One of Earth’s most remarkable attributes is the permanent oxygen component of the planet’s atmosphere. Oxygen’s reactivity makes it an efficient energy source for life, but it also means oxygen would disappear quickly without a continuous resupply. Atmospheric oxygen increased dramatically during two different periods in Earth’s history. Yet these increases occurred only because of a complex and elegant interplay of geological, astronomical, biological, atmospheric, and chemical processes.

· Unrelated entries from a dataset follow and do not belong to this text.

(** A result comes into being in one way: an executor returns it to its worker. *)
Lemma perform_in_hand cfg capacity l s s' r :
  perform cfg capacity l s = Some s' → in_hand s' r →
  in_hand s r ∨ ∃ id w, l = LWorker id (Executed r) ∧ ss_workers s !! id = Some w ∧ wk_phase w = PExecute
    ∧ echoes_job (wk_job w) r = true.
Proof.
  unfold perform, sender_run, resend_tick, resend_pending, resend_next, heartbeat_tick, fail, finish. destruct l; intros H Hr;
    try (destruct (live s) as [[i c]|] eqn:L; [|done]; simpl in H;
         apply live_Some in L as (-> & Hc & He)).
  - left. destruct (live s); option_steps. revert Hr. unfold connect. by case_match.
  - left. destruct (cn_recv c) eqn:R; option_steps. revert Hr. apply in_hand_same.
    + destruct m; simpl; repeat case_match; try done; unfold dispatchAssignment, settle; repeat case_match; try done.
      simpl. apply delete_subseteq.
    + destruct m; simpl; repeat case_match; try done; unfold dispatchAssignment, settle; by repeat case_match.
  - left. unfold handler in H. destruct (cn_recv c) as [| | | |job] eqn:R; option_steps.
    + done.
    + revert Hr. unfold jobs_cancel. simpl. rewrite lookup_insert_eq. simpl. case_match; [|by apply in_hand_same].
      apply in_hand_same; [|by rewrite jobs_of_cancel].
      match goal with |- ss_unacked (cancel_worker ?n ?x) ⊆ _ => by destruct (cancel_worker_frame n x) as (-> & _) end.
    + revert Hr. unfold startJob, acquireSlot. case_match; option_steps; [|by apply in_hand_same].
      intros [Hu|(k & job' & q & Hk & Hq)]; [by left|right]. revert Hk. unfold jobs_of. simpl. rewrite fmap_insert.
      intros [[_ [= _ <-]]|[_ Hk]]%lookup_insert_Some; [done|]. by exists k, job', q.
  - destruct (ss_workers s !! id) as [w|] eqn:E; [|done]. simpl in H.
    destruct (worker_step_in_hand _ _ _ _ _ _ _ E H Hr) as [?|(-> & ? & ?)]; [by left|right; by exists id, w].
  - left. by option_steps.
  - left. by destruct (cn_resend c) as [[|? ?]|[|? ?]|]; option_steps.
  - left. by destruct (cn_resend c) as [[|? ?]|[|? ?]|]; option_steps.
  - left. by destruct (cn_resend c) as [[|? ?]|[|? ?]|]; option_steps.
  - left. by option_steps.
  - left. unfold watch_step in H. destruct (cn_watch c), choice; by option_steps.
  - left. by destruct recv; [destruct (cn_recv c)|]; option_steps.
  - left. assert (Ha : s' = cancelAll (pred (ss_generations s)) (with_end true true c) s)
      by (by destruct (cn_recv c) eqn:R; option_steps). subst s'. revert Hr. apply in_hand_same.
    + unfold cancelAll. simpl. apply (map_fold_weak_ind (λ x _, ss_unacked x ⊆ ss_unacked s)); [done|].
      intros k n m x _ Hx. by destruct (cancel_worker_frame n x) as (-> & _).
    + unfold cancelAll. match goal with |- jobs_of (set_conn _ _ ?x) = _ => change (jobs_of x = jobs_of s) end.
      apply (map_fold_weak_ind (λ x _, jobs_of x = jobs_of s)); [done|].
      intros k n m x _ Hx. by rewrite jobs_of_cancel.
Qed.

(** ** Promises of every result *)

(** [P] holds of every result in hand and of every one on a connection. *)
Definition results_are (P : JobResult → Prop) (s : State) : Prop :=
  (∀ r, in_hand s r → P r) ∧ ∀ i c r, ss_conns s !! i = Some c → offers c (resultMessage r) → P r.

Lemma results_are_initial P : results_are P initial.
Proof.
  split; [|done]. intros r [[j Hr]|(id & job & p & H & _)]; [done|].
  revert H. unfold jobs_of. simpl. by rewrite fmap_empty, lookup_empty.
Qed.

Lemma results_are_weaken (P Q : JobResult → Prop) s : (∀ r, P r → Q r) → results_are P s → results_are Q s.
Proof. intros Hpq [H1 H2]. split; eauto. Qed.

(** It stays so when it holds of what executors return and of the session's own refusals. *)
Lemma perform_results (P : JobResult → Prop) cfg capacity l s s' :
  (∀ job epoch, P (identityMismatch job epoch)) → (∀ job epoch, P (unsupportedCapability job epoch)) →
  (∀ id w r, l = LWorker id (Executed r) → ss_workers s !! id = Some w → wk_phase w = PExecute →
     echoes_job (wk_job w) r = true → P r) →
  results_are P s → perform cfg capacity l s = Some s' → results_are P s'.
Proof.
  intros Hm Hu Hx [Hh Hc] H. split.
  - intros r [?|(id & w & ? & ? & ? & ?)]%(perform_in_hand _ _ _ _ _ _ H); eauto.
  - intros i c r Hi [(c0 & ? & ?)|Ho]%(perform_offers _ _ _ _ _ H _ _ _ Hi); [eauto|].
    inversion Ho; simplify_eq/=; eauto.
Qed.

(** ** Where the jobs come from *)

(** A job a receive loop of [s'] is about to admit, one of [s] was, or the step receives its assignment. *)
Definition admits (l : label) (s s' : State) : Prop :=
  ∀ i c' job, ss_conns s' !! i = Some c' → cn_recv c' = RAdmit job →
    (∃ c, ss_conns s !! i = Some c ∧ cn_recv c = RAdmit job) ∨ l = LReceive (C_JobAssignment job).

Lemma admits_same l s s' : ss_conns s' = ss_conns s → admits l s s'.
Proof. intros E i c' job. rewrite E. eauto. Qed.

Lemma admits_set l i c c' s s' :
  ss_conns s !! i = Some c →
  (∀ job, cn_recv c' = RAdmit job → cn_recv c = RAdmit job ∨ l = LReceive (C_JobAssignment job)) →
  ss_conns s' = <[i := c']> (ss_conns s) → admits l s s'.
Proof.
  intros Hc Hr E k c2 job. rewrite E. intros [[<- <-]|[Hne H]]%lookup_insert_Some; [|eauto].
  intros [?|?]%Hr; eauto.
Qed.

(** Only the receipt of an assignment brings a job to a receive loop. *)
Lemma perform_admits cfg capacity l s s' : perform cfg capacity l s = Some s' → admits l s s'.
Proof.
  unfold perform, sender_run, resend_tick, resend_pending, resend_next, heartbeat_tick, fail, finish.
  destruct l as [reply|m|a|id choice|ok|order|deltas|a|scopes a|choice|recv|]; intros H;
    try (destruct (live s) as [[i c]|] eqn:L; [|done]; simpl in H; apply live_Some in L as (-> & Hc & He)).
  - destruct (live s); option_steps. unfold connect. case_match; [|by apply admits_same].
    intros i c' job. simpl. intros [[<- <-]|[Hne Hi]]%lookup_insert_Some; [done|eauto].
  - destruct (cn_recv c) eqn:R; option_steps. destruct m; simpl; try by apply admits_same.
    + destruct (cn_draining c); [by eapply admits_set; [done| |done]|]. unfold dispatchAssignment.
      repeat case_match; (eapply admits_set; [done| |done]); cbn; try done. intros job' [= ->]. by right.
    + by eapply admits_set; [done| |done].
    + unfold settle. case_match; by apply admits_same.
    + eapply admits_set; [done| |done]. cbn. by left.
    + case_match; by apply admits_same.
    + case_match; by apply admits_same.
  - unfold handler in H. destruct (cn_recv c) as [| |m next|j|job] eqn:R; option_steps.
    + eapply admits_set; [done| |done]. enqueued; by destruct next.
    + unfold jobs_cancel. simpl. rewrite lookup_insert_eq. simpl. case_match.
      * by eapply admits_set; [done| |rewrite cancel_worker_conns; simpl; by rewrite insert_insert_eq].
      * by eapply admits_set; [done| |done].
    + unfold startJob. case_match eqn:A; (eapply admits_set; [done| |]);
        [|unfold acquireSlot in A; option_steps; done| |done]; done.
  - destruct (ss_workers s !! id) as [w|] eqn:E; [|done]. simpl in H. revert H.
    unfold worker_step, worker_enqueue. destruct (wk_phase w), choice; intros H; try done; option_steps;
      try by apply admits_same.
    1, 2, 3: eapply admits_set; [done| |done]; enqueued; cbn; by left.
    unfold jobs_remove. case_match; [|by apply admits_same]. eapply admits_set; [done| |done]. cbn. by left.
  - option_steps. eapply admits_set; [done| |done]. destruct ok; cbn; by left.
  - destruct (cn_resend c) as [[|? ?]|[|? ?]|]; option_steps; (eapply admits_set; [done| |done]); cbn; by left.
  - destruct (cn_resend c) as [[|? ?]|[|? ?]|]; option_steps; (eapply admits_set; [done| |done]); cbn; by left.
  - destruct (cn_resend c) as [[|? ?]|[|? ?]|]; option_steps; (eapply admits_set; [done| |done]); enqueued; cbn; by left.
  - option_steps; (eapply admits_set; [done| |done]); enqueued; cbn; by left.
  - unfold watch_step in H. destruct (cn_watch c), choice; try done; option_steps;
      (eapply admits_set; [done| |done]); try enqueued; cbn; by left.
  - destruct recv; [destruct (cn_recv c) eqn:R|]; option_steps; (eapply admits_set; [done| |done]); cbn; try done; by left.
  - destruct (cn_recv c) eqn:R; option_steps; (eapply admits_set; [done| |by rewrite cancelAll_conns]); cbn; by left.
Qed.

(** ** What is received and not acted on *)

(** a rotated credential is neither kept nor confirmed, and a server-directed reconnect changes nothing: the
    session drops these messages, and no connection of any reachable state ever carries a confirmation. *)
Theorem rotation_unanswered config s :
  reachable config s →
  (∀ i c id, ss_conns s !! i = Some c → R_RotationConfirm id ∉ cn_history c)
  ∧ ∀ id new after s',
      perform (New config).1 (New config).2 (LReceive (C_CredentialRotation id new)) s = Some s'
      ∨ perform (New config).1 (New config).2 (LReceive (C_GracefulReconnect after)) s = Some s' → s' = s.
Proof.
  intros Hr. split.
  - enough (∀ i c id, ss_conns s !! i = Some c → ¬ offers c (R_RotationConfirm id)) as H.
    { intros i c id Hc Hin. apply (H i c id Hc). by left. }
    induction Hr as [|s l s' _ IH H]; [done|]. intros i c id Hc [(c0 & Hc0 & Ho)|Ho]%(perform_offers _ _ _ _ _ H _ _ _ Hc).
    + by eapply IH.
    + inversion Ho; done.
  - intros id new after s' H. cbn in H. destruct (live s) as [[i c]|]; [|by destruct H]. cbn in H.
    destruct (cn_recv c); destruct H; simplify_eq; done.
Qed.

For most of Earth’s history its atmosphere contained no oxygen. Then, just over two billion years ago, oxygen gained a permanent foothold, though at a fraction of today’s concentrations. Even greater jumps in oxygen content occurred between 600 and 800 million years ago. These jumps resulted in long-standing consequences. First, they were often accompanied by intense ice ages where glaciers advanced close to the equator. Scientists believe these aptly-named “snowball Earth” events may have occurred because increased oxygen levels converted methane, a strong atmospheric greenhouse gas, into the less potent carbon dioxide. As catastrophic as these snowball events were, the changes in Earth’s atmosphere were necessary to compensate for the Sun’s steadily increasing luminosity. Fortunately, aspects of biological activity prevented the glaciations from destroying Earth’s capacity to support life.

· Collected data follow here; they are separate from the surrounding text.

(* ===== verification/SessionLiveness.v ===== *)
(** * A retained result can always be sent again

    From any reachable state with a running connection, the resend loop and the sender alone, whatever they
    still have queued, bring every retained result onto the stream: the guarantee behind resend-until-ack. *)

From S2P Require Import Prelude GoString GoTime Wire Session SessionSteps SessionSafety.
From stdpp Require Import options.

(** The steps of the sender and of the resend loop, when [deltas] is what the inventory has pending. *)
Definition outbound (deltas : list InventoryDelta) (l : label) : Prop :=
  match l with
  | LSend true | LResend true | LResendTick _ => True
  | LResendPending offered => offered = deltas
  | _ => False
  end.

Section outbound.
Context (cfg : Config) (capacity : nat) (deltas : list InventoryDelta).

Lemma run_labels_app ls1 ls2 s :
  run_labels cfg capacity (ls1 ++ ls2) s
  = run_labels cfg capacity ls1 s ≫= run_labels cfg capacity ls2.
Proof.
  revert s. induction ls1 as [|l ls1 IH]; intros s; [done|]. simpl.
  destruct (perform cfg capacity l s); [apply IH|done].
Qed.

Lemma set_conn_set_conn i c1 c2 s : set_conn i c2 (set_conn i c1 s) = set_conn i c2 s.
Proof. unfold set_conn. simpl. by rewrite insert_insert_eq. Qed.

Lemma set_conn_id i c s : ss_conns s !! i = Some c → set_conn i c s = s.
Proof. intros H. unfold set_conn. rewrite insert_id by done. by destruct s. Qed.

Lemma live_set_conn i c c' s :
  live s = Some (i, c) → cn_ended c' = false → live (set_conn i c' s) = Some (i, c').
Proof.
  intros (-> & Hc & _)%live_Some He. unfold live. simpl. rewrite lookup_insert_eq. simpl. by rewrite He.
Qed.

(** A running connection, whose sender has not returned. *)
Record up (s : State) (i : nat) (c : Conn) : Prop := {
  up_live : live s = Some (i, c);
  up_done : cn_done c = false;
  up_sending : cn_sending c = true;
}.

Lemma running_Some s i c : running s = Some (i, c) ↔ live s = Some (i, c) ∧ cn_done c = false.
Proof using.
  unfold running. destruct (live s) as [[k x]|]; simpl; [|by split; [|intros []]]. destruct (cn_done x) eqn:E.
  - split; [done|]. intros [[= <- <-] H]. congruence.
  - split; [by intros [= <- <-]|]. by intros [[= <- <-] _].
Qed.

Lemma up_running s i c : up s i c → running s = Some (i, c).
Proof using. intros [Hl Hd _]. by apply running_Some. Qed.

Lemma running_up s i c : session_ok cfg s → running s = Some (i, c) → up s i c.
Proof using.
  intros Hok [Hl Hd]%running_Some. split; [done..|]. destruct (cn_sending c) eqn:E; [done|].
  pose proof (live_Some _ _ _ Hl) as (_ & Hc & _). apply (co_sending _ _ (so_conn _ _ Hok _ _ Hc)) in E. congruence.
Qed.

Lemma up_set_conn i c c' s :
  up s i c → cn_ended c' = cn_ended c → cn_done c' = cn_done c → cn_sending c' = cn_sending c →
  up (set_conn i c' s) i c'.
Proof using.
  intros [Hl Hd Hs] E1 E2 E3. pose proof (live_Some _ _ _ Hl) as (_ & _ & He).
  split; [|congruence..]. eapply live_set_conn; [done|congruence].
Qed.

(** [s] with its live connection replaced by [c'] can be reached by outbound steps. *)
Definition sends (i : nat) (s : State) (c' : Conn) : Prop :=
  ∃ ls, Forall (outbound deltas) ls ∧ run_labels cfg capacity ls s = Some (set_conn i c' s).

Lemma sends_step i c s l c1 :
  live s = Some (i, c) → outbound deltas l → perform cfg capacity l s = Some (set_conn i c1 s) → sends i s c1.
Proof using. intros Hl Ho H. exists [l]. split; [by repeat constructor|]. simpl. by rewrite H. Qed.

Lemma sends_trans i s c1 c2 : sends i s c1 → sends i (set_conn i c1 s) c2 → sends i s c2.
Proof.
  intros (ls1 & H1 & R1) (ls2 & H2 & R2). exists (ls1 ++ ls2). split; [by apply Forall_app|].
  rewrite run_labels_app, R1. simpl. by rewrite R2, set_conn_set_conn.
Qed.

Lemma sender_sends i c s :
  up s i c → cn_sent c < length (cn_history c) →
  perform cfg capacity (LSend true) s = Some (set_conn i (with_sent (S (cn_sent c)) c) s).
Proof using.
  intros [Hl _ Hs] Hlt. simpl. rewrite Hl. simpl. unfold sender_run. rewrite Hs.
  destruct (Nat.ltb_spec (cn_sent c) (length (cn_history c))); [done|lia].
Qed.

(** The sender alone empties its queue. *)
Lemma send_queue i c s :
  up s i c → cn_sent c ≤ length (cn_history c) →
  ∃ ls, Forall (.= LSend true) ls
    ∧ run_labels cfg capacity ls s = Some (set_conn i (with_sent (length (cn_history c)) c) s).
Proof using.
  remember (length (cn_history c) - cn_sent c) as n eqn:Hn. revert c s Hn.
  induction n as [|n IH]; intros c s Hn Hu Hle.
  - exists []. split; [done|]. simpl. f_equal. symmetry.
    assert (length (cn_history c) = cn_sent c) as -> by lia.
    assert (with_sent (cn_sent c) c = c) as -> by by destruct c.
    apply set_conn_id. by destruct Hu as [(_ & ? & _)%live_Some _ _].
  - set (c1 := with_sent (S (cn_sent c)) c).
    destruct (IH c1 (set_conn i c1 s)) as (ls & Hls & H); [simpl; lia|by eapply up_set_conn|simpl; lia|].
    exists (LSend true :: ls). split; [by constructor|]. cbn [run_labels].
    rewrite (sender_sends i c s Hu) by lia. cbn [mbind option_bind]. fold c1. by rewrite H, set_conn_set_conn.
Qed.

Lemma send_all i c s :
  up s i c → cn_sent c ≤ length (cn_history c) → sends i s (with_sent (length (cn_history c)) c).
Proof using.
  intros Hu Hle. destruct (send_queue i c s Hu Hle) as (ls & Hls & H). exists ls. split; [|done].
  eapply Forall_impl; [exact Hls|]. by intros l ->.
Qed.

(** What the resend loop has in hand, in either half of its round. *)
Definition half (K : list RelayToControl → ResendState) : Prop := K = RsResults ∨ K = RsDeltas.

Lemma resend_half r : r ≠ RsLeft → ∃ K l, half K ∧ r = K l.
Proof using.
  intros Hr. destruct r as [l|l|]; [exists RsResults, l|exists RsDeltas, l|done]; (split; [|done]); [by left|by right].
Qed.

(** With an empty queue, the resend loop and the sender together put all of it on the stream. *)
Lemma resend_all K i l c s :
  half K → 0 < OutboundBuffer cfg →
  up s i c → cn_resend c = K l → cn_sent c = length (cn_history c) →
  sends i s (with_resend (K []) (with_sent (length (cn_history c ++ l)) (with_history (cn_history c ++ l) c))).
Proof using.
  intros HK Hb. revert c s. induction l as [|m l IH]; intros c s Hu Hr Hs.
  - exists []. split; [done|]. simpl. f_equal. symmetry. rewrite app_nil_r.
    assert (with_resend (K []) (with_sent (length (cn_history c)) (with_history (cn_history c) c)) = c) as ->.
    { destruct c. simpl in *. by subst. }
    apply set_conn_id. by destruct Hu as [(_ & ? & _)%live_Some _ _].
  - pose proof (up_live _ _ _ Hu) as Hl.
    set (c1 := with_resend (K l) (with_history (cn_history c ++ [m]) c)).
    assert (Hu1 : up (set_conn i c1 s) i c1) by by eapply up_set_conn.
    eapply (sends_trans i s c1).
    { eapply sends_step; [done|by instantiate (1 := LResend true)|]. simpl. rewrite Hl. simpl.
      unfold resend_next. rewrite Hr. unfold enqueue, queue. rewrite length_drop, Hs, Nat.sub_diag.
      destruct (Nat.ltb_spec 0 (OutboundBuffer cfg)); [|lia]. by destruct HK as [-> | ->]. }
    set (c2 := with_sent (S (cn_sent c)) c1).
    eapply (sends_trans i _ c2).
    { eapply sends_step; [exact (up_live _ _ _ Hu1)|by instantiate (1 := LSend true)|].
      apply (sender_sends i c1 _ Hu1). simpl. rewrite length_app. simpl. lia. }
    rewrite set_conn_set_conn.
    refine (eq_rect _ (sends i (set_conn i c2 s)) (IH c2 _ _ _ _) _ _); simpl; try done.
    + by eapply up_set_conn.
    + rewrite length_app. simpl. lia.
    + unfold with_resend, with_sent, with_history. simpl. by rewrite <- app_assoc.
Qed.

(** [c'] is [c] with more sent, all of it written, and its resend loop where [r] says. *)
Record sent_more (c : Conn) (r : ResendState) (c' : Conn) (more : list RelayToControl) : Prop := {
  sm_history : cn_history c' = cn_history c ++ more;
  sm_sent : cn_sent c' = length (cn_history c');
  sm_resend : cn_resend c' = r;
}.

(** A step of the resend loop alone, then everything it took in hand. *)
Lemma sends_round l K i c s batch c1 :
  half K → 0 < OutboundBuffer cfg → up s i c → outbound deltas l →
  cn_sent c = length (cn_history c) →
  perform cfg capacity l s = Some (set_conn i c1 s) → c1 = with_resend (K batch) c →
  ∃ c', sends i s c' ∧ up (set_conn i c' s) i c' ∧ sent_more c (K []) c' batch.
Proof using.
  intros HK Hb Hu Ho Hs H ->. pose proof (up_live _ _ _ Hu) as Hl.
  set (c1 := with_resend (K batch) c) in *.
  assert (Hu1 : up (set_conn i c1 s) i c1) by by eapply up_set_conn.
  pose proof (resend_all K i _ c1 _ HK Hb Hu1 eq_refl Hs) as H2.
  eexists. split; [eapply sends_trans; [by eapply sends_step|exact H2]|]. split; [by eapply up_set_conn|done].
Qed.

(** The retained results are offered, when the loop waits for its tick. *)
Lemma sends_results i c s order :
  0 < OutboundBuffer cfg → up s i c → cn_sent c = length (cn_history c) → cn_resend c = RsDeltas [] →
  NoDup order → list_to_set order =@{gset string} dom (ss_unacked s) →
  ∃ c', sends i s c' ∧ up (set_conn i c' s) i c' ∧ sent_more c (RsResults []) c' (resend_batch order s).
Proof using.
  intros Hb Hu Hs Hr Hn Hd. eapply (sends_round (LResendTick order) RsResults); try done; [by left|].
  simpl. rewrite (up_live _ _ _ Hu). simpl. unfold resend_tick. rewrite Hr, bool_decide_eq_true_2; done.
Qed.

(** The pending deltas are offered, when the results have been. *)
Lemma sends_deltas i c s :
  0 < OutboundBuffer cfg → up s i c → cn_sent c = length (cn_history c) → cn_resend c = RsResults [] →
  ∃ c', sends i s c' ∧ up (set_conn i c' s) i c'
    ∧ sent_more c (RsDeltas []) c' (if HasInventory cfg then R_InventoryDelta <$> deltas else []).
Proof using.
  intros Hb Hu Hs Hr. eapply (sends_round (LResendPending deltas) RsDeltas); try done; [by right|].
  simpl. rewrite (up_live _ _ _ Hu). simpl. unfold resend_pending. by rewrite Hr.
Qed.

Lemma sent_more_trans c r1 c1 m1 r2 c2 m2 :
  sent_more c r1 c1 m1 → sent_more c1 r2 c2 m2 → sent_more c r2 c2 (m1 ++ m2).
Proof using. intros [H1 _ _] [H2 ? ?]. split; [by rewrite H2, H1, app_assoc|done..]. Qed.

(** Whatever it was doing, the loop gets back to its ticker. *)
Lemma sends_idle i c s :
  0 < OutboundBuffer cfg → up s i c → cn_sent c ≤ length (cn_history c) → cn_resend c ≠ RsLeft →
  ∃ c' more, sends i s c' ∧ up (set_conn i c' s) i c' ∧ sent_more c (RsDeltas []) c' more.
Proof using.
  intros Hb Hu Hle Hleft. pose proof (send_all i c s Hu Hle) as H1.
  set (c1 := with_sent (length (cn_history c)) c) in *.
  assert (Hu1 : up (set_conn i c1 s) i c1) by by eapply up_set_conn.
  destruct (resend_half (cn_resend c) Hleft) as (K & l & HK & Hr).
  pose proof (resend_all K i l c1 _ HK Hb Hu1 Hr eq_refl) as H2. set (c2 := with_resend _ _) in H2.
  pose proof (sends_trans _ _ _ _ H1 H2) as H12.
  assert (Hu2 : up (set_conn i c2 s) i c2) by by eapply up_set_conn.
  destruct HK as [-> | ->]; [|by exists c2, l].
  destruct (sends_deltas i c2 (set_conn i c2 s) Hb Hu2 eq_refl eq_refl) as (c3 & H3 & Hu3 & Hm).
  rewrite set_conn_set_conn in Hu3. exists c3, (l ++ if HasInventory cfg then R_InventoryDelta <$> deltas else []).
  split; [by eapply sends_trans|]. split; [done|]. by apply (sent_more_trans c (RsResults []) c2).
Qed.

(** A whole round: everything retained, then everything pending. *)
Lemma sends_all i c s :
  0 < OutboundBuffer cfg → session_ok cfg s → running s = Some (i, c) →
  ∃ c' before order, sends i s c' ∧ running (set_conn i c' s) = Some (i, c')
    ∧ list_to_set order =@{gset string} dom (ss_unacked s)
    ∧ sent_more c (RsDeltas []) c' (before ++ resend_batch order s
        ++ if HasInventory cfg then R_InventoryDelta <$> deltas else []).
Proof using.
  intros Hb Hok Hrun. pose proof (running_up _ _ _ Hok Hrun) as Hu. apply running_Some in Hrun as [Hl Hdone].
  pose proof (live_Some _ _ _ Hl) as (_ & Hc & _). pose proof (so_conn _ _ Hok _ _ Hc) as Hco.
  assert (Hleft : cn_resend c ≠ RsLeft) by (intros ?%(co_resending _ _ Hco); congruence).
  destruct (sends_idle i c s Hb Hu (co_sent _ _ Hco) Hleft) as (c1 & before & H1 & Hu1 & Hm1).
  set (order := elements (dom (ss_unacked s))).
  destruct (sends_results i c1 (set_conn i c1 s) order Hb Hu1 (sm_sent _ _ _ _ Hm1) (sm_resend _ _ _ _ Hm1))
    as (c2 & H2 & Hu2 & Hm2); [apply NoDup_elements|apply list_to_set_elements_L|].
  rewrite set_conn_set_conn in Hu2.
  assert (H12 : sends i s c2) by by eapply sends_trans.
  destruct (sends_deltas i c2 (set_conn i c2 s) Hb Hu2 (sm_sent _ _ _ _ Hm2) (sm_resend _ _ _ _ Hm2))
    as (c3 & H3 & Hu3 & Hm3). rewrite set_conn_set_conn in Hu3.
  exists c3, before, order. split; [by eapply sends_trans|]. split; [by apply up_running|].
  split; [apply list_to_set_elements_L|]. eapply sent_more_trans; [done|]. by eapply sent_more_trans.
Qed.

(** What was sent since is on the stream. *)
Lemma sent_more_written c r c' more m :
  sent_more c r c' more → cn_sent c ≤ length (cn_history c) → m ∈ more → m ∈ drop (cn_sent c) (written c').
Proof using.
  intros [H Hs _] Hle Hm. unfold written. rewrite Hs, firstn_all, H, drop_app_le by done.
  apply elem_of_app. by right.
Qed.
End outbound.

(** C12: from every reachable state with a running connection and a buffer of at least one message, steps of
    the sender and the resend loop alone, none of whose sends and enqueues fails, whatever the inventory has
    pending, bring any retained result onto the stream anew, and leave the connection running and the
    buffer of retained results as it was: a result the control plane has not acknowledged is never stuck
    while its connection runs. *)
Theorem retained_result_resent config deltas s i c j r :
  reachable config s → 0 < OutboundBuffer (New config).1 →
  running s = Some (i, c) → ss_unacked s !! j = Some r →
  ∃ ls s' c', Forall (outbound deltas) ls
    ∧ run_labels (New config).1 (New config).2 ls s = Some s'
    ∧ running s' = Some (i, c') ∧ resultMessage r ∈ drop (cn_sent c) (written c')
    ∧ ss_unacked s' = ss_unacked s.
Proof.
  intros Hok%reachable_ok Hb Hrun Hj.
  destruct (sends_all _ (New config).2 deltas i c s Hb Hok Hrun) as (c' & before & order & (ls & Ho & H) & Hl' & Hd & Hm).
  apply running_Some in Hrun as [Hl _]. pose proof (live_Some _ _ _ Hl) as (_ & Hc & _).
  pose proof (co_sent _ _ (so_conn _ _ Hok _ _ Hc)) as Hs.
  exists ls, (set_conn i c' s), c'. split_and!; try done. eapply sent_more_written; [done|done|].
  rewrite !elem_of_app. right. left. apply list_elem_of_fmap. exists r. split; [done|].
  apply list_elem_of_omap. exists j. split; [|done].
  apply (elem_of_list_to_set (C := gset string)). rewrite Hd. apply elem_of_dom. by eexists.
Qed.

Lemma retained_result_resent_witness :
  let s := sample_run (sample_running ++ sample_retain 0 sample_result) in
  ∃ i c, running s = Some (i, c) ∧
  ∃ ls s' c', Forall (outbound []) ls
    ∧ run_labels (New sample_config).1 (New sample_config).2 ls s = Some s'
    ∧ running s' = Some (i, c') ∧ resultMessage sample_result ∈ drop (cn_sent c) (written c')
    ∧ ss_unacked s' = ss_unacked s.
Proof.
  intros s. eexists _, _. split; [by vm_compute|].
  eapply (retained_result_resent sample_config [] s _ _ "j1").
  - apply sample_reachable. vm_compute. by eexists.
  - vm_compute. lia.
  - by vm_compute.
  - by vm_compute.
Defined.

(** Once a Send has failed nothing more is sent on that connection: the hypothesis that it runs is needed. *)
Example failed_send_ends_sending :
  let s := sample_run (sample_running ++ sample_retain 0 sample_result ++ [LSend false]) in
  (fst <$> live s, running s, perform (New sample_config).1 (New sample_config).2 (LSend true) s) = (Some 0, None, None).
Proof. vm_compute. reflexivity. Qed.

Most importantly, the oxygen jumps ushered in a dramatic rise in life’s complexity. Previous research indicated that changes in the plate tectonic activity—specifically the first formation of tall mountains—increased the supply of molybdenum to the oceans and that, in turn, boosted biological activity.
Now it appears that the changes in biological activity (both the increase in number and complexity) also required a boosted phosphorous supply. According to research recently published in Astrobiology, phosphorite deposits across the globe correspond to Earth’s two great oxygenation events.1 The model outlined in the paper argues that tectonic processes produced a greater (and higher) continental landmass. The weathering of this landmass transported phosphorous to the oceans, causing a dramatic rise in primary biological production. After the last increase in oxygen around 650 million years ago Earth could finally support complex, multicellular organisms.
We at RTB argue that any mechanism exhibiting complex, integrated actions that bring about a specified outcome is designed. Studies of Earth’s history reveal highly orchestrated interplay between astronomical, geological, biological, atmospheric, and chemical processes that transform the planet from an uninhabitable wasteland to a place teeming with advanced life. The implications of design are overwhelming.
1. Dominic Papineau, “Global Biogeochemical Changes at Both Ends of the Proterozoic: Insights from Phosphorites,” Astrobiology 10 (April 19, 2010): 165–81.